_What is expected_
In the data below, the answer is the run of lines from the line containing "load_open_orders ai." through the line containing "HealthCache.serum_oo := FixedOrder.serum_oo;", both included; print it exactly and nothing else.

....................

(* ===== verification/AccountRetriever.v ===== *)
(** * Account retrievers

    health/account_retriever.rs: how the banks, markets, oracles and open orders of a
    health computation are found among the accounts passed to an instruction. A passed
    account is its address and its contents; loading an account as another type fails.
    [FixedOrderAccountRetriever] relies on the order of the accounts, and
    [ScanningAccountRetriever] builds maps from the indexes of banks and markets to
    places. Both implement the interface [AccountRetriever] of the health cache. *)

From stdpp Require Import base numbers option gmap list.
From Stdlib Require Import ZArith Lia SpecFloat.
From S2P Require Import Prelude FixedPoint HealthType TokenPosition Nodes Oracle StablePrice Bank Group Serum3 PerpMarket PerpPosition MangoAccount HealthCache.

Open Scope Z_scope.

(** ** Passed accounts *)

(** The fields of a token account that the program reads. *)
Record TokenAccount := mkTokenAccount {
  ta_mint : Pubkey;
  ta_owner : Pubkey;
  ta_amount : Z
}.

Inductive AccountData :=
| ABank (b : Bank)
| AOracle (o : OracleAccount)
| APerpMarket (m : PerpMarket)
| AOpenOrders (oo : OpenOrdersSlim)
| AToken (t : TokenAccount)
| AGroup (g : Group)
| AOther.

Definition AccountInfo : Type := Pubkey * AccountData.

(** [ai.load::<Bank>()], [ai.load::<PerpMarket>()] and [load_open_orders]. *)
Definition load_bank (ai : AccountInfo) : outcome Bank :=
  match snd ai with ABank b => Done b | _ => Fail EAccountType end.

Definition load_perp_market (ai : AccountInfo) : outcome PerpMarket :=
  match snd ai with APerpMarket m => Done m | _ => Fail EAccountType end.

Definition load_open_orders (ai : AccountInfo) : outcome OpenOrdersSlim :=
  match snd ai with AOpenOrders oo => Done oo | _ => Fail EAccountType end.

Definition load_token_account (ai : AccountInfo) : outcome TokenAccount :=
  match snd ai with AToken t => Done t | _ => Fail EAccountType end.

Definition load_group (ai : AccountInfo) : outcome Group :=
  match snd ai with AGroup g => Done g | _ => Fail EAccountType end.

(** The passed accounts after the account at an address changed. *)
Definition write_account (key : Pubkey) (d : AccountData) (ais : list AccountInfo) : list AccountInfo :=
  (fun ai : AccountInfo => if fst ai =? key then (key, d) else ai) <$> ais.

Definition as_oracle (ai : AccountInfo) : Pubkey * OracleAccount :=
  (fst ai, match snd ai with AOracle o => o | _ => AUnknown end).

Definition as_pyth (ai : AccountInfo) : option PythPriceAccount :=
  match snd ai with AOracle (APyth p) => Some p | _ => None end.

(** [OracleAccountInfos::from_reader]. *)
Definition from_reader (oracle : Pubkey * OracleAccount) : OracleAccountInfos :=
  mkOracleAccountInfos oracle None None None.

Definition find_key (l : list AccountInfo) (key : Pubkey) : option AccountInfo :=
  i ← position (fun ai : AccountInfo => fst ai =? key) l; l !! i.

(** ** The fixed-order retriever *)

Record FixedOrderAccountRetriever := mkFixedOrder {
  fo_ais : list AccountInfo;
  fo_n_banks : nat;
  fo_n_perps : nat;
  fo_begin_perp : nat;
  fo_begin_serum3 : nat;
  fo_staleness_slot : option Z;
  fo_begin_fallback_oracles : nat;
  fo_usdc_oracle_index : option nat;
  fo_sol_oracle_index : option nat
}.

Definition new_fixed_order_account_retriever_inner (ais : list AccountInfo) (account : MangoAccount)
    (now_slot : Z) (n_banks : nat) : outcome FixedOrderAccountRetriever :=
  let active_serum3_len := length (Account.active_serum3_orders account) in
  let active_perp_len := length (Account.active_perp_positions account) in
  let expected_ais := (n_banks * 2 + active_perp_len * 2 + active_serum3_len)%nat in
  _ ← require (expected_ais <=? length ais)%nat (EMango InvalidHealthAccountCount);
  Done {|
    fo_ais := ais;
    fo_n_banks := n_banks;
    fo_n_perps := active_perp_len;
    fo_begin_perp := n_banks * 2;
    fo_begin_serum3 := n_banks * 2 + active_perp_len * 2;
    fo_staleness_slot := Some now_slot;
    fo_begin_fallback_oracles := expected_ais;
    fo_usdc_oracle_index := position (fun ai : AccountInfo => fst ai =? pyth_mainnet_usdc_oracle) ais;
    fo_sol_oracle_index := position (fun ai : AccountInfo => fst ai =? pyth_mainnet_sol_oracle) ais
  |}.

(** Slicing [ais] beyond its end panics. *)
Definition new_fixed_order_account_retriever (ais : list AccountInfo) (account : MangoAccount) (now_slot : Z) :
    outcome FixedOrderAccountRetriever :=
  let active_token_len := length (Account.active_token_positions account) in
  _ ← assert_ (active_token_len <=? length ais)%nat;
  _ ← mapM load_bank (take active_token_len ais);
  new_fixed_order_account_retriever_inner ais account now_slot active_token_len.

(** The leading banks of a list. *)
Fixpoint leading_banks (ais : list AccountInfo) : list Bank :=
  match ais with
  | (_, ABank b) :: ais => b :: leading_banks ais
  | _ => []
  end.

Definition new_fixed_order_account_retriever_with_optional_banks (ais : list AccountInfo)
    (account : MangoAccount) (now_slot : Z) : outcome FixedOrderAccountRetriever :=
  let n_banks := length (leading_banks ais) in
  let active_token_len := length (Account.active_token_positions account) in
  _ ← require (n_banks <=? active_token_len)%nat ERequireGte;
  new_fixed_order_account_retriever_inner ais account now_slot n_banks.

Module FixedOrder.
Section retriever.
Context `{FixedOps}.

(** The loop of [bank], from [i - 1] down to 0. *)
Fixpoint bank_from (r : FixedOrderAccountRetriever) (group : Pubkey) (token_index : Z) (i : nat) :
    outcome (nat * Bank) :=
  match i with
  | O => Fail (EMango InvalidHealthAccountCount)
  | S i =>
      ai ← unwrap (fo_ais r !! i);
      b ← load_bank ai;
      if bk_token_index b =? token_index then
        _ ← require (bk_group b =? group) ERequireKeysEq;
        Done (i, b)
      else bank_from r group token_index i
  end.

Definition bank (r : FixedOrderAccountRetriever) (group : Pubkey) (active_token_position_index : nat)
    (token_index : Z) : outcome (nat * Bank) :=
  bank_from r group token_index (Nat.min (active_token_position_index + 1) (fo_n_banks r)).

Definition perp_market (r : FixedOrderAccountRetriever) (group : Pubkey) (account_index : nat)
    (perp_market_index : Z) : outcome PerpMarket :=
  ai ← unwrap (fo_ais r !! account_index);
  m ← load_perp_market ai;
  _ ← require (pm_group m =? group) ERequireKeysEq;
  _ ← require (pm_perp_market_index m =? perp_market_index) ERequireEq;
  Done m.

Definition create_oracle_infos (r : FixedOrderAccountRetriever) (oracle_index : nat) (fallback_key : Pubkey) :
    outcome OracleAccountInfos :=
  ai ← unwrap (fo_ais r !! oracle_index);
  Done (mkOracleAccountInfos (as_oracle ai)
          (as_oracle <$> find_key (drop (fo_begin_fallback_oracles r) (fo_ais r)) fallback_key)
          (i ← fo_usdc_oracle_index r; ai ← fo_ais r !! i; as_pyth ai)
          (i ← fo_sol_oracle_index r; ai ← fo_ais r !! i; as_pyth ai)).

Definition available_banks (r : FixedOrderAccountRetriever) : outcome (list Z) :=
  bs ← mapM load_bank (take (fo_n_banks r) (fo_ais r));
  Done (bk_token_index <$> bs).

Definition bank_and_oracle (r : FixedOrderAccountRetriever) (group : Pubkey) (active_token_position_index : nat)
    (token_index : Z) : outcome (Bank * Z) :=
  '(bank_account_index, b) ← bank r group active_token_position_index token_index;
  infos ← create_oracle_infos r (fo_n_banks r + bank_account_index) (bk_fallback_oracle b);
  price ← oracle_price b infos (fo_staleness_slot r);
  Done (b, price).

Definition perp_market_and_oracle_price (r : FixedOrderAccountRetriever) (group : Pubkey)
    (active_perp_position_index : nat) (perp_market_index : Z) : outcome (PerpMarket * Z) :=
  let perp_index := (fo_begin_perp r + active_perp_position_index)%nat in
  m ← perp_market r group perp_index perp_market_index;
  ai ← unwrap (fo_ais r !! (perp_index + fo_n_perps r)%nat);
  price ← perp_oracle_price m (from_reader (as_oracle ai)) (fo_staleness_slot r);
  Done (m, price).

Definition serum_oo (r : FixedOrderAccountRetriever) (active_serum_oo_index : nat) (key : Pubkey) :
    outcome OpenOrdersSlim :=
  ai ← unwrap (fo_ais r !! (fo_begin_serum3 r + active_serum_oo_index)%nat);
  _ ← require (key =? fst ai) ERequireKeysEq;
  load_open_orders ai.

End retriever.
End FixedOrder.

#[export] Instance fixed_order_retriever `{FixedOps} : AccountRetriever FixedOrderAccountRetriever := {|
  HealthCache.available_banks := FixedOrder.available_banks;
  HealthCache.bank_and_oracle := FixedOrder.bank_and_oracle;
  HealthCache.serum_oo := FixedOrder.serum_oo;
  HealthCache.perp_market_and_oracle_price := FixedOrder.perp_market_and_oracle_price
|}.

(** ** The scanning retriever *)

Record ScannedBanksAndOracles := mkScanned {
  sb_banks : list AccountInfo;
  sb_oracles : list AccountInfo;
  sb_fallback_oracles : list AccountInfo;
  sb_index_map : gmap Z nat;
  sb_staleness_slot : option Z;
  sb_usd_oracle_index : option nat;
  sb_sol_oracle_index : option nat
}.

Record ScanningAccountRetriever := mkScanning {
  sc_banks_and_oracles : ScannedBanksAndOracles;
  sc_perp_markets : list AccountInfo;
  sc_perp_oracles : list AccountInfo;
  sc_serum3_oos : list AccountInfo;
  sc_perp_index_map : gmap Z nat
}.

Module Scanning.
Section retriever.
Context `{FixedOps}.

(** The scan over leading accounts of one type: their indexes go into a map, duplicates
    and accounts of another group are errors. *)
Fixpoint scan_map (group : Pubkey) (items : list (Pubkey * Z)) (i : nat) (m : gmap Z nat) : outcome (gmap Z nat) :=
  match items with
  | [] => Done m
  | (g, index) :: items =>
      _ ← require (g =? group) ERequireKeysEq;
      _ ← require (bool_decide (m !! index = None)) error_msg;
      scan_map group items (S i) (<[index := i]> m)
  end.

Fixpoint leading_perp_markets (ais : list AccountInfo) : list PerpMarket :=
  match ais with
  | (_, APerpMarket m) :: ais => m :: leading_perp_markets ais
  | _ => []
  end.

Fixpoint leading_open_orders (ais : list AccountInfo) : nat :=
  match ais with
  | (_, AOpenOrders _) :: ais => S (leading_open_orders ais)
  | _ => O
  end.

(** Slicing beyond the end panics. *)
Definition slice_from (ais : list AccountInfo) (i : nat) : outcome (list AccountInfo) :=
  _ ← assert_ (i <=? length ais)%nat; Done (drop i ais).

Definition new_with_staleness (ais : list AccountInfo) (group : Pubkey) (staleness_slot : option Z) :
    outcome ScanningAccountRetriever :=
  token_index_map ← scan_map group ((fun b => (bk_group b, bk_token_index b)) <$> leading_banks ais) 0 ∅;
  let n_banks := size token_index_map in
  let perps_start := (n_banks * 2)%nat in
  perps ← slice_from ais perps_start;
  perp_index_map ←
    scan_map group ((fun m => (pm_group m, pm_perp_market_index m)) <$> leading_perp_markets perps) 0 ∅;
  let n_perps := size perp_index_map in
  let perp_oracles_start := (perps_start + n_perps)%nat in
  let serum3_start := (perp_oracles_start + n_perps)%nat in
  serums ← slice_from ais serum3_start;
  let n_serum3 := leading_open_orders serums in
  let fallback_oracles_start := (serum3_start + n_serum3)%nat in
  let fallback := drop fallback_oracles_start ais in
  Done {|
    sc_banks_and_oracles := {|
      sb_banks := take n_banks ais;
      sb_oracles := take n_banks (drop n_banks ais);
      sb_fallback_oracles := fallback;
      sb_index_map := token_index_map;
      sb_staleness_slot := staleness_slot;
      sb_usd_oracle_index := position (fun ai : AccountInfo => fst ai =? pyth_mainnet_usdc_oracle) fallback;
      sb_sol_oracle_index := position (fun ai : AccountInfo => fst ai =? pyth_mainnet_sol_oracle) fallback
    |};
    sc_perp_markets := take n_perps perps;
    sc_perp_oracles := take n_perps (drop perp_oracles_start ais);
    sc_serum3_oos := take n_serum3 serums;
    sc_perp_index_map := perp_index_map
  |}.

Definition new (ais : list AccountInfo) (group : Pubkey) (now_slot : Z) : outcome ScanningAccountRetriever :=
  new_with_staleness ais group (Some now_slot).

Definition bank_index (s : ScannedBanksAndOracles) (token_index : Z) : outcome nat :=
  ok_or (sb_index_map s !! token_index) (EMango TokenPositionDoesNotExist).

Definition create_oracle_infos (s : ScannedBanksAndOracles) (oracle_index : nat) (fallback_key : Pubkey) :
    outcome OracleAccountInfos :=
  ai ← unwrap (sb_oracles s !! oracle_index);
  Done (mkOracleAccountInfos (as_oracle ai)
          (if fallback_key =? default_key then None
           else as_oracle <$> find_key (sb_fallback_oracles s) fallback_key)
          (i ← sb_usd_oracle_index s; ai ← sb_fallback_oracles s !! i; as_pyth ai)
          (i ← sb_sol_oracle_index s; ai ← sb_fallback_oracles s !! i; as_pyth ai)).

Definition scanned_bank_and_oracle (s : ScannedBanksAndOracles) (token_index : Z) : outcome (Bank * Z) :=
  index ← bank_index s token_index;
  ai ← unwrap (sb_banks s !! index);
  b ← load_bank ai;
  infos ← create_oracle_infos s index (bk_fallback_oracle b);
  price ← oracle_price b infos (sb_staleness_slot s);
  Done (b, price).

(** [banks_mut_and_oracles]: the places of the two banks, with their contents and prices;
    the caller writes the banks back with [set_bank]. The place of the first bank in the
    list is read first. *)
Definition bank_at (s : ScannedBanksAndOracles) (index : nat) : outcome (Bank * Z) :=
  ai ← unwrap (sb_banks s !! index);
  b ← load_bank ai;
  infos ← create_oracle_infos s index (bk_fallback_oracle b);
  price ← oracle_price b infos (sb_staleness_slot s);
  Done (b, price).

Definition banks_mut_and_oracles (s : ScannedBanksAndOracles) (token_index1 token_index2 : Z) :
    outcome (nat * (Bank * Z) * option (nat * (Bank * Z))) :=
  if token_index1 =? token_index2 then
    index ← bank_index s token_index1;
    b ← bank_at s index;
    Done (index, b, None)
  else
    index1 ← bank_index s token_index1;
    index2 ← bank_index s token_index2;
    if (index1 <? index2)%nat then
      b1 ← bank_at s index1; b2 ← bank_at s index2;
      Done (index1, b1, Some (index2, b2))
    else
      b2 ← bank_at s index2; b1 ← bank_at s index1;
      Done (index1, b1, Some (index2, b2)).

Definition set_bank (s : ScannedBanksAndOracles) (index : nat) (b : Bank) : outcome ScannedBanksAndOracles :=
  ai ← unwrap (sb_banks s !! index);
  Done (mkScanned (<[index := (fst ai, ABank b)]> (sb_banks s)) (sb_oracles s) (sb_fallback_oracles s)
          (sb_index_map s) (sb_staleness_slot s) (sb_usd_oracle_index s) (sb_sol_oracle_index s)).

Definition perp_market_index (r : ScanningAccountRetriever) (perp_market_index : Z) : outcome nat :=
  ok_or (sc_perp_index_map r !! perp_market_index) error_msg.

Definition scanned_perp_market_and_oracle (r : ScanningAccountRetriever) (market_index : Z) :
    outcome (PerpMarket * Z) :=
  index ← perp_market_index r market_index;
  ai ← unwrap (sc_perp_markets r !! index);
  m ← load_perp_market ai;
  oracle_acc ← unwrap (sc_perp_oracles r !! index);
  price ← perp_oracle_price m (from_reader (as_oracle oracle_acc)) (sb_staleness_slot (sc_banks_and_oracles r));
  Done (m, price).

Definition scanned_serum_oo (r : ScanningAccountRetriever) (key : Pubkey) : outcome OpenOrdersSlim :=
  oo ← ok_or (find_key (sc_serum3_oos r) key) error_msg;
  load_open_orders oo.

(** The keys of the map, in no particular order. *)
Definition available_banks (r : ScanningAccountRetriever) : outcome (list Z) :=
  Done (map_to_list (sb_index_map (sc_banks_and_oracles r))).*1.

End retriever.
End Scanning.

#[export] Instance scanning_retriever `{FixedOps} : AccountRetriever ScanningAccountRetriever := {|
  HealthCache.available_banks := Scanning.available_banks;
  HealthCache.bank_and_oracle r _ _ token_index :=
    Scanning.scanned_bank_and_oracle (sc_banks_and_oracles r) token_index;
  HealthCache.serum_oo r _ key := Scanning.scanned_serum_oo r key;
  HealthCache.perp_market_and_oracle_price r _ _ market_index :=
    Scanning.scanned_perp_market_and_oracle r market_index
|}.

....................

_Answer space_
  load_open_orders ai.

End retriever.
End FixedOrder.

#[export] Instance fixed_order_retriever `{FixedOps} : AccountRetriever FixedOrderAccountRetriever := {|
  HealthCache.available_banks := FixedOrder.available_banks;
  HealthCache.bank_and_oracle := FixedOrder.bank_and_oracle;
  HealthCache.serum_oo := FixedOrder.serum_oo;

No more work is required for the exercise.